● **What you need to do**
Give back the line below containing "Fixpoint rfind_from (c" and every later line, exactly.

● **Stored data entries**
/---

(** * plotsoftware.py: the image-grid viewer, embedded and verified

    A shallow embedding of [src/plotsoftware.py] (class [ImageGrid] and the
    module-level constants), followed by the properties of the grid builder,
    the cache eviction, the text fitter, the viewport, the fullscreen
    navigation and the export pipeline.

    Conventions of the embedding.
    - Python [int] is [Z]; Python [float] is a binary64 primitive float.
    - Python [str] is [string]; one [ascii] stands for one character (code
      points below 256), so that comparison of strings is the code-point
      comparison Python uses.
    - A Python call either returns or raises: [result].
    - [dict] is [gmap], [set] is [gset], [list] is [list].
    - The file system, the font and the clock are explicit arguments. *)

From Stdlib Require Import ZArith List String Ascii Bool Lia PrimFloat FloatOps SpecFloat Uint63
  FloatAxioms.
From stdpp Require Import base option list gmap sets strings sorting pretty.

Open Scope string_scope.
Open Scope Z_scope.

(** ** Python outcomes *)

Inductive exn : Type :=
| OSError
| IndexError
| KeyError
| ZeroDivisionError
| ValueError
| OverflowError.

Inductive result (A : Type) : Type :=
| Ok (a : A)
| Raise (e : exn).

Arguments Ok {A} a.
Arguments Raise {A} e.

#[global] Instance result_ret : MRet result := fun A a => Ok a.

#[global] Instance result_bind : MBind result := fun A B f m =>
  match m with
  | Ok a => f a
  | Raise e => Raise e
  end.

(** The first computation of a chain of binds. *)
Ltac bind_head t :=
  lazymatch t with
  | mbind _ ?m => bind_head m
  | _ => constr:(t)
  end.

(** A chain of binds that returned: every step of it returned. *)
Ltac returned H :=
  repeat lazymatch type of H with
         | mbind _ ?m = Ok _ =>
             let h := bind_head m in
             let E := fresh "E" in
             destruct h eqn:E; simpl in H; [|discriminate H]
         end.

(** ** Python strings *)

(** [str.lower] on the characters that matter here: ASCII letters. *)
Definition lower_ascii (c : ascii) : ascii :=
  let n := N_of_ascii c in
  if ((65 <=? n) && (n <=? 90))%N then ascii_of_N (n + 32) else c.

Fixpoint lower (s : string) : string :=
  match s with
  | EmptyString => EmptyString
  | String c s' => String (lower_ascii c) (lower s')
  end.

(** [s.endswith(suffix)] *)
Definition endswith (s suffix : string) : bool :=
  let n := String.length s in
  let m := String.length suffix in
  (m <=? n)%nat && String.eqb (substring (n - m) m s) suffix.

(** [s.startswith(prefix)] *)
Definition startswith (s prefix : string) : bool := String.prefix prefix s.

(** [s.rfind(c)] for a one-character needle: the last index, or -1. *)
Fixpoint rfind_from (c : ascii) (s : string) (i acc : Z) : Z :=
  match s with
  | EmptyString => acc
  | String a s' => rfind_from c s' (i + 1) (if Ascii.eqb a c then i else acc)
  end.

Definition rfind (c : ascii) (s : string) : Z := rfind_from c s 0 (-1).

(** [s[:k]] and [s[k:]] for [0 <= k]. *)
Definition slice_to (s : string) (k : Z) : string := substring 0 (Z.to_nat k) s.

\---

● **Task response**
Fixpoint rfind_from (c : ascii) (s : string) (i acc : Z) : Z :=
  match s with
  | EmptyString => acc
  | String a s' => rfind_from c s' (i + 1) (if Ascii.eqb a c then i else acc)
  end.

Definition rfind (c : ascii) (s : string) : Z := rfind_from c s 0 (-1).

(** [s[:k]] and [s[k:]] for [0 <= k]. *)
Definition slice_to (s : string) (k : Z) : string := substring 0 (Z.to_nat k) s.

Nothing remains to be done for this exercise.